First of all, as far as what is allocated to a particular House is concerned, if that allocation is on the basis of a formula, one is to a large extent removing the discretionary power of a particular Minister in that House to spend money. A formula could, for example, determine teachers’ salaries. A formula could determine expenditure on capital equipment for schools. It could determine how much is allocated to hospitals. If one, therefore, cuts down the discretionary expenditure of the Minister of any House, one is reducing the independence of that particular House.
It is only an interim measure.
No, it is not really an interim measure because, once the Minister of the Coloured House, for example, starts spending money on, say, education for his particular group at a lower rate than another group because they have allocated more money on hospitals, then the Coloured children educated in that Coloured educational system are going to be dissatisfied with the quality of the education they are getting. We are, therefore, to a large extent talking about giving groups a say over own affairs but, because of the way in which the cake is going to be cut up, the degree of autonomy that a particular group has, will, in fact, be limited. It will very largely be predetermined what they can spend for a particular purpose and what they cannot do.

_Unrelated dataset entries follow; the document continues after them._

(** * double_udp: the router of main.go

    A shallow embedding of [src/main.go]: the component registry
    ([Register], [GetComponent]), packet dispatch ([Route]), lifecycle
    control ([StartAll], [StopAll]), the buffer pool ([GetBuffer],
    [PutBuffer]) and the start-up sequence of [main].

    Conventions of the model.
    - Go's [int] is a 64-bit integer; the only arithmetic the file does on
      one is the comparison [cfg.BufferSize <= 0], so sizes are plain [Z].
    - [make([]byte, n)] depends on the platform (the allocator's limit,
      [maxAlloc]) and on the memory left when it is called; the first is a
      parameter, the second an input of each allocation.
    - [error] values are built by [fmt.Errorf]; [nil] is [None].
    - The listener and forwarder live in other files.  What main.go needs
      from them, the [Component] interface and the two constructors, is
      taken as a parameter: a component is an opaque handle [C] (Go holds
      it as a pointer behind the interface) whose methods act on a world
      [W] (sockets, goroutines, component-private state).  The registry
      is not part of [W]: main.go writes it only in [Register], which
      [main] calls before any component is started.
    - Everything the router itself does that is visible from outside, a
      [log.Printf] line or a call of a component method, is recorded in a
      trace of [Event]s, in program order.
    - The model is sequential: the [sync.RWMutex] only serialises access to
      the registry and is not represented. *)

From stdpp Require Import base strings list gmap fin_maps.
From Stdlib Require Import ZArith Strings.Byte.

(** ** Errors and panics *)

(** [fmt.Errorf] without [%w] yields a plain message; with [%w] it also
    remembers the wrapped error.  [msg] is the complete formatted text. *)
Inductive error : Type :=
| errorString (msg : string)
| wrapError (msg : string) (err : error).

(** The [Error()] method. *)
Definition Error (e : error) : string :=
  match e with
  | errorString msg => msg
  | wrapError msg _ => msg
  end.

(** [errors.Unwrap]. *)
Definition Unwrap (e : error) : option error :=
  match e with
  | errorString _ => None
  | wrapError _ err => Some err
  end.

(** A computation that the run time may cut short: by a panic, or by the
    fatal error "runtime: out of memory", which ends the process. *)
Inductive Res (A : Type) : Type :=
| Ok (a : A)
| Panic (msg : string)
| OutOfMemory.
Arguments Ok {A} a.
Arguments Panic {A} msg.
Arguments OutOfMemory {A}.

(** What the program has from the platform it was built for: [maxAlloc],
    the largest size in bytes the allocator accepts (1 << 48 on
    linux/amd64). *)
Class Runtime : Type := mkRuntime {
  maxAlloc : N
}.

(** ** Configuration *)

Module ComponentConfig.
Record t : Type := mk {
  Type_ : string;
  Tag : string;
  ListenAddr : string;
  BufferSize : Z;
  Timeout : Z;
  ReplaceOldConns : bool;
  Forwarders : list string;
  QueueSize : Z;
  ReconnectInterval : Z;
  ConnectionCheckTime : Z;
  Detour : list string
}.

(** The assignment [cfg.BufferSize = n] on the loop's copy of the entry. *)
Definition set_BufferSize (n : Z) (cfg : t) : t :=
  mk (Type_ cfg) (Tag cfg) (ListenAddr cfg) n (Timeout cfg)
     (ReplaceOldConns cfg) (Forwarders cfg) (QueueSize cfg)
     (ReconnectInterval cfg) (ConnectionCheckTime cfg) (Detour cfg).
End ComponentConfig.

Module Config.
Record t : Type := mk {
  BufferSize : Z;
  Services : list ComponentConfig.t
}.
End Config.

(** ** Buffers and the pool *)

Abbreviation buffer := (list byte).

(** [make([]byte, n)].  A negative length, or one above [maxAlloc],
    panics.  A length of zero takes no memory.  Any other length asks the
    heap, which supplies a zeroed slice of that length or has the process
    die; [heap] tells whether the heap can serve this request. *)
Definition make_bytes `{!Runtime} (heap : bool) (n : Z) : Res buffer :=
  if (n <? 0)%Z || (Z.of_N maxAlloc <? n)%Z then
    Panic "runtime error: makeslice: len out of range"
  else if (n =? 0)%Z then Ok []
  else if heap then Ok (replicate (Z.to_nat n) x00)
  else OutOfMemory.

(** A [sync.Pool] holding [*[]byte]: the [New] closure, which is told
    whether the heap can serve its allocation, and the buffers currently
    parked in the pool. *)
Record Pool : Type := mkPool {
  New : bool → Res buffer;
  items : list buffer
}.

(** [Pool.Get].  Which parked buffer comes back is not specified, and the
    pool may ignore its content and behave as if empty; [pick] is that
    choice: [Some i] takes the [i]-th parked buffer when there is one,
    anything else calls [New], with [heap] as the heap's answer. *)
Definition Pool_Get (pick : option nat) (heap : bool) (p : Pool)
  : Res buffer * Pool :=
  match pick ≫= (λ i, pair i <$> items p !! i) with
  | Some (i, buf) => (Ok buf, mkPool (New p) (delete i (items p)))
  | None => (New p heap, p)
  end.

(** [Pool.Put]. *)
Definition Pool_Put (buf : buffer) (p : Pool) : Pool :=
  mkPool (New p) (buf :: items p).

(** ** Components *)

(** The [Component] interface, for handles [C] acting on a world [W]. *)
Class Component (W Packet C : Type) : Type := {
  Start : C → W → option error * W;
  Stop : C → W → option error * W;
  GetTag : C → string;
  HandlePacket : C → Packet → W → option error * W
}.

(** The constructors of the two component kinds. *)
Class Factory (C : Type) : Type := {
  NewListenComponent : ComponentConfig.t → C;
  NewForwardComponent : ComponentConfig.t → C
}.

(** What the router does, as seen from outside. *)
Inductive Event (Packet C : Type) : Type :=
| EvLog (msg : string)
| EvStart (c : C) (err : option error)
| EvStop (c : C) (err : option error)
| EvHandlePacket (c : C) (packet : Packet) (err : option error)
| EvNewListen (cfg : ComponentConfig.t)
| EvNewForward (cfg : ComponentConfig.t).
Arguments EvLog {Packet C} msg.
Arguments EvStart {Packet C} c err.
Arguments EvStop {Packet C} c err.
Arguments EvHandlePacket {Packet C} c packet err.
Arguments EvNewListen {Packet C} cfg.
Arguments EvNewForward {Packet C} cfg.

(** The router: registry and buffer pool. *)
Record Router (C : Type) : Type := mkRouter {
  components : gmap string C;
  bufferPool : Pool
}.
Arguments mkRouter {C} components bufferPool.
Arguments components {C} _.
Arguments bufferPool {C} _.

(** [for tag, component := range r.components]: Go leaves the order of a
    map iteration unspecified, but every entry is visited exactly once. *)
Record RangeOrder (C : Type) : Type := mkRangeOrder {
  range : gmap string C → list (string * C);
  range_perm : ∀ m, range m ≡ₚ map_to_list m
}.
Arguments range {C} _ _.
Arguments range_perm {C} _ _.

(** One call on the buffer pool; an acquire comes with the pool's pick and
    the heap's answer. *)
Inductive PoolOp : Type :=
| OpGet (pick : option nat) (heap : bool)
| OpPut (buf : buffer).

(** The pool was built for buffers of [n] bytes and holds no shorter one. *)
Definition pool_ok `{!Runtime} (n : Z) (p : Pool) : Prop :=
  New p = (λ heap, make_bytes heap n)
  ∧ Forall (λ buf : buffer, (n ≤ Z.of_nat (length buf))%Z) (items p).

(** A call that does not release a buffer shorter than [n] bytes. *)
Definition put_ok (n : Z) (op : PoolOp) : Prop :=
  match op with
  | OpPut buf => (n ≤ Z.of_nat (length buf))%Z
  | OpGet _ _ => True
  end.

(** A call for which the heap has memory if it needs any: buffers of no
    bytes need none. *)
Definition heap_ok (n : Z) (op : PoolOp) : Prop :=
  match op with
  | OpGet _ heap => n = 0%Z ∨ heap = true
  | OpPut _ => True
  end.

(** An acquire that returned a buffer of at least [n] bytes. *)
Definition got_ok (n : Z) (res : Res buffer) : Prop :=
  match res with
  | Ok buf => (n ≤ Z.of_nat (length buf))%Z
  | Panic _ | OutOfMemory => False
  end.

(** The picks of the acquire calls of a run. *)
Definition gets (ops : list PoolOp) : list (option nat) :=
  omap (λ op, match op with OpGet pick _ => Some pick | OpPut _ => None end) ops.

(** The buffers released in a run. *)
Definition puts (ops : list PoolOp) : list buffer :=
  omap (λ op, match op with OpPut buf => Some buf | OpGet _ _ => None end) ops.

(** What [main] gets from [os.ReadFile] and [json.Unmarshal]. *)
Inductive Loaded : Type :=
| ReadFileFailed (err : error)
| UnmarshalFailed (err : error)
| Parsed (config : Config.t).

(** How far [main] gets: [log.Fatalf], or [select {}] with the router it
    built.  What becomes of the process at [select {}] is for the run time
    to say and is not part of the model: it stays blocked there as long as
    some other goroutine can run, and it is ended with "all goroutines are
    asleep - deadlock!" when none can, as when no component was started. *)
Inductive Outcome (C : Type) : Type :=
| Fatal (msg : string)
| ReachedSelect (router : Router C).
Arguments Fatal {C} msg.
Arguments ReachedSelect {C} router.

Section Model.
Context {W Packet C : Type} `{!Component W Packet C} `{!Factory C} `{!Runtime}.
Context (srcTag : Packet → string).

(** *** The effect monad: world passing plus a trace *)

Definition M (A : Type) : Type := W → A * W * list (Event Packet C).

Definition ret {A} (a : A) : M A := λ w, (a, w, []).

Definition bind {A B} (m : M A) (k : A → M B) : M B :=
  λ w, let '(a, w1, t1) := m w in
       let '(b, w2, t2) := k a w1 in
       (b, w2, t1 ++ t2).

Notation "'let*' x ':=' m 'in' k" := (bind m (λ x, k))
  (at level 10, x name, m at level 100, k at level 200).

Definition logPrintf (msg : string) : M unit := λ w, ((), w, [EvLog msg]).

Definition callStart (c : C) : M (option error) :=
  λ w, let '(err, w') := Start c w in (err, w', [EvStart c err]).

Definition callStop (c : C) : M (option error) :=
  λ w, let '(err, w') := Stop c w in (err, w', [EvStop c err]).

Definition callHandlePacket (c : C) (packet : Packet) : M (option error) :=
  λ w, let '(err, w') := HandlePacket c packet w in
       (err, w', [EvHandlePacket c packet err]).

This all serves to illustrate the point that we are all locked into the same society and economic system. It serves to illustrate as well that we can talk about the right to self-determination, but in practice this is limited. When we get down to dividing up this cake, the way in which it is divided up will largely determine exactly how the money is to be spent for each particular group, and that self-determination has a very hollow ring to it. [Interjections.]
Having made those points, I want to add that the amendments printed in the name of the hon member for Yeoville on the Order Paper are consequential upon the amendments to clause 2 and, will probably be negatived. Nevertheless I move them as follows:
- 2. On page 11, from line 28, to omit “in the case of the sum of money referred to in section 2(2)(a),”.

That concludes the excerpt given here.